◆ WHAT IS BEING ASKED: In the entries that follow, the lines from the one with "assert (Hep : 1" through the one with "1) + 1) by lia." are the ones to write out, exactly and with both ends included. Nothing else should appear.

((

(** ** Growth of the accumulators *)

(** One step multiplies a lane by a little more than one and adds a
    little; the rounded result is bounded through the lane's [potential].
    While the potential is at most [B * 2 ^ t], a step adds at most [B];
    so the potential needs [2 ^ (t - 1)] steps to double. *)

Section Growth.
Variables prec emax : Z.
Hypothesis Hprec : 1 < prec.
Hypothesis Hemax : prec < emax.
Variables (M A : positive) (eA : Z).
Variables (t sigma : Z).
Hypothesis HM : Z.pos (digits2_pos M) = prec.
Hypothesis HeA : 1 - 2 * prec <= eA.
Hypothesis Ht : 0 < t.
Hypothesis Hsigma : sigma + (1 - 2 * prec) + 1 <= emax.
Local Set Default Proof Using "Hprec Hemax HM HeA Ht Hsigma".

Let P := 2 ^ (prec - 1).
Let A' := Z.pos A * 2 ^ (eA - (1 - 2 * prec)).

Lemma fma_step_growth (m : positive) (e B : Z) :
  Z.pos (digits2_pos m) = prec -> - prec <= e ->
  0 < B ->
  potential prec m e <= B * 2 ^ t ->
  B * 2 ^ t * (Z.pos M * (P + 1) - P * P) + A' * (P + 1) <= B * (P * P) ->
  B * 2 ^ t * Z.pos M + A' < 2 ^ sigma ->
  exists m' e',
    fma_step prec emax M A eA (S754_finite false m e) = S754_finite false m' e' /\
    Z.pos (digits2_pos m') = prec /\ - prec <= e' /\
    potential prec m' e' <= potential prec m e + B.
Proof.
  intros Hm He HB HW Hgrow Hrange.
  set (W := potential prec m e) in *.
  set (e0 := 1 - 2 * prec) in *.
  pose proof (digits2_bounds m) as Bm. rewrite Hm in Bm. fold P in Bm.
  pose proof (digits2_bounds M) as BM. rewrite HM in BM. fold P in BM.
  assert (HP : 0 < P) by (apply Z.pow_pos_nonneg; lia).
  assert (Hp2 : 2 ^ prec = 2 * P).
  { unfold P. replace prec with (Z.succ (prec - 1)) at 1 by lia. apply Z.pow_succ_r. lia. }
  unfold fma_step, SFfma, exact_mul. cbn [xorb SFadd].
  set (ez := Z.min (e + (1 - prec)) eA).
  assert (Hez : e0 <= ez) by (unfold ez, e0; lia).
  destruct (shl_align_spec (m * M) (e + (1 - prec)) ez ltac:(lia)) as (n1 & -> & Hn1).
  destruct (shl_align_spec A eA ez ltac:(lia)) as (n2 & -> & Hn2).
  cbn [fst cond_Zopp].
  change (Z.pos n1 + Z.pos n2) with (Z.pos (n1 + n2)). cbn [binary_normalize].
  set (N := (n1 + n2)%positive).
  assert (HN : Z.pos N = Z.pos m * Z.pos M * 2 ^ (e + (1 - prec) - ez) + Z.pos A * 2 ^ (eA - ez)).
  { unfold N. rewrite Pos2Z.inj_add, Hn1, Hn2, Pos2Z.inj_mul. reflexivity. }
  assert (Hsh1 : 0 < 2 ^ (e + (1 - prec) - ez)) by (apply Z.pow_pos_nonneg; lia).
  assert (Hsh2 : 0 < 2 ^ (eA - ez)) by (apply Z.pow_pos_nonneg; lia).
  assert (Hsc : 0 < 2 ^ (ez - e0)) by (apply Z.pow_pos_nonneg; lia).
  (* the exact sum, at the scale of e0 *)
  assert (HS : Z.pos N * 2 ^ (ez - e0) = W * Z.pos M + A').
  { rewrite HN, Z.mul_add_distr_r. unfold W, potential, A'. f_equal.
    - rewrite <- !Z.mul_assoc, <- Z.pow_add_r by lia.
      replace (e + (1 - prec) - ez + (ez - e0)) with (e + prec) by (unfold e0; lia). ring.
    - rewrite <- !Z.mul_assoc, <- Z.pow_add_r by lia. do 2 f_equal. lia. }
  assert (HWlo : P * 2 ^ (e + prec) <= W).
  { unfold W, potential. apply Z.mul_le_mono_nonneg_r; [apply Z.pow_nonneg|]; lia. }
  assert (Hep : 1 <= 2 ^ (e + prec)) by (assert (0 < 2 ^ (e + prec)) by (apply Z.pow_pos_nonneg; lia); lia).
  assert (HWP : P <= W).
  { assert (P * 1 <= P * 2 ^ (e + prec)) by (apply Z.mul_le_mono_nonneg_l; lia).
    lia. }
  assert (HA' : 0 < A') by (apply Z.mul_pos_pos; [lia|apply Z.pow_pos_nonneg; lia]).
  assert (HmM : P * P <= Z.pos m * Z.pos M)
    by (apply Z.mul_le_mono_nonneg; lia).
  assert (HNlo : P * P <= Z.pos N).
  { rewrite HN. assert (Z.pos m * Z.pos M * 1 <= Z.pos m * Z.pos M * 2 ^ (e + (1 - prec) - ez))
      by (apply Z.mul_le_mono_nonneg_l; lia). lia. }
  pose proof (digits2_bounds N) as BN.
  set (dN := Z.pos (digits2_pos N)) in *.
  assert (HdNlo : 2 * prec - 1 <= dN).
  { replace (2 * prec - 1) with ((prec - 1) + (prec - 1) + 1) by lia.
    apply digits2_lower. rewrite Z.pow_add_r by lia. fold P. lia. }
  (* exponent window of the rounded sum *)
  assert (Hlow : 2 * prec - 1 + e0 <= dN + ez).
  { assert (H1 : 2 ^ (2 * prec - 2) < 2 ^ (dN + ez - e0)).
    { replace (2 * prec - 2) with ((prec - 1) + (prec - 1)) by lia.
      rewrite Z.pow_add_r by lia. fold P.
      replace (dN + ez - e0) with (dN + (ez - e0)) by lia.
      rewrite Z.pow_add_r by lia.
      assert (2 ^ dN * 1 <= 2 ^ dN * 2 ^ (ez - e0))
        by (apply Z.mul_le_mono_nonneg_l; lia).
      lia. }
    apply Z.pow_lt_mono_r_iff in H1; lia. }
  assert (Hhigh : dN + ez <= sigma + e0).
  { assert (H1 : 2 ^ (dN - 1 + (ez - e0)) < 2 ^ sigma).
    { rewrite Z.pow_add_r by lia.
      assert (2 ^ (dN - 1) * 2 ^ (ez - e0) <= Z.pos N * 2 ^ (ez - e0))
        by (apply Z.mul_le_mono_nonneg_r; lia).
      assert (W * Z.pos M <= B * 2 ^ t * Z.pos M)
        by (apply Z.mul_le_mono_nonneg_r; lia).
      lia. }
    destruct (Z_lt_le_dec sigma 0) as [Hneg|Hnn].
    - rewrite (Z.pow_neg_r 2 sigma) in H1 by lia.
      assert (0 < 2 ^ (dN - 1 + (ez - e0))) by (apply Z.pow_pos_nonneg; lia). lia.
    - apply Z.pow_lt_mono_r_iff in H1; lia. }
  unfold binary_round. fold dN. rewrite fexp_normal by (unfold emin, e0 in *; lia).
  rewrite shl_align_noop by lia.
  destruct (binary_round_aux_normal prec emax Hprec Hemax false N ez)
    as (M' & E' & -> & HdM & HE & [_ Hval] & _); fold dN;
    try (unfold emin, e0 in *; lia).
  fold dN in HE, Hval. set (n := dN - prec) in *.
  exists M', E'. split; [reflexivity|]. split; [exact HdM|].
  split; [unfold e0 in *; lia|].
  set (W' := potential prec M' E').
  assert (H2n : 0 < 2 ^ n) by (apply Z.pow_pos_nonneg; lia).
  assert (Hq : Z.pos N / 2 ^ n * 2 ^ n <= Z.pos N).
  { pose proof (Z.mul_div_le (Z.pos N) (2 ^ n) H2n). lia. }
  assert (HW' : W' * P = Z.pos M' * 2 ^ (E' - ez) * 2 ^ (ez - e0)).
  { unfold W', potential, P. rewrite <- !Z.mul_assoc, <- !Z.pow_add_r by (unfold e0 in *; lia).
    do 2 f_equal. unfold e0. lia. }
  assert (HU : 2 ^ n * 2 ^ (ez - e0) * P <= W * Z.pos M + A').
  { rewrite <- HS. unfold P. rewrite <- Z.mul_assoc, (Z.mul_comm (2 ^ (ez - e0))), Z.mul_assoc.
    rewrite <- Z.pow_add_r by lia. replace (n + (prec - 1)) with (dN - 1) by (unfold n; lia).
    apply Z.mul_le_mono_nonneg_r; lia. }
  set (c := 2 ^ (ez - e0)) in *. set (S := W * Z.pos M + A') in *.
  assert (Hval' : Z.pos M' * 2 ^ (E' - ez) <= Z.pos N + 2 ^ n) by lia.
  assert (Hmain : W' * P <= S + 2 ^ n * c).
  { rewrite HW', <- HS, <- Z.mul_add_distr_r.
    apply Z.mul_le_mono_nonneg_r; lia. }
  assert (Hsq : W' * P * P <= S * (P + 1)).
  { assert (W' * P * P <= (S + 2 ^ n * c) * P)
      by (apply Z.mul_le_mono_nonneg_r; lia). lia. }
  assert (Hd : 0 <= Z.pos M * (P + 1) - P * P).
  { assert (P * P <= Z.pos M * P) by (apply Z.mul_le_mono_nonneg_r; lia). lia. }
  assert (HWd : W * (Z.pos M * (P + 1) - P * P) <=
                B * 2 ^ t * (Z.pos M * (P + 1) - P * P))
    by (apply Z.mul_le_mono_nonneg_r; lia).
  assert (Hfin : W' * (P * P) <= (W + B) * (P * P)) by (unfold S in Hsq; lia).
  apply Z.mul_le_mono_pos_r in Hfin; [exact Hfin|].
  apply Z.mul_pos_pos; lia.
Qed.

))

◆ TASK ANSWER:
  assert (Hep : 1 <= 2 ^ (e + prec)) by (assert (0 < 2 ^ (e + prec)) by (apply Z.pow_pos_nonneg; lia); lia).
  assert (HWP : P <= W).
  { assert (P * 1 <= P * 2 ^ (e + prec)) by (apply Z.mul_le_mono_nonneg_l; lia).
    lia. }
  assert (HA' : 0 < A') by (apply Z.mul_pos_pos; [lia|apply Z.pow_pos_nonneg; lia]).
  assert (HmM : P * P <= Z.pos m * Z.pos M)
    by (apply Z.mul_le_mono_nonneg; lia).
  assert (HNlo : P * P <= Z.pos N).
  { rewrite HN. assert (Z.pos m * Z.pos M * 1 <= Z.pos m * Z.pos M * 2 ^ (e + (1 - prec) - ez))
      by (apply Z.mul_le_mono_nonneg_l; lia). lia. }
  pose proof (digits2_bounds N) as BN.
  set (dN := Z.pos (digits2_pos N)) in *.
  assert (HdNlo : 2 * prec - 1 <= dN).
  { replace (2 * prec - 1) with ((prec - 1) + (prec - 1) + 1) by lia.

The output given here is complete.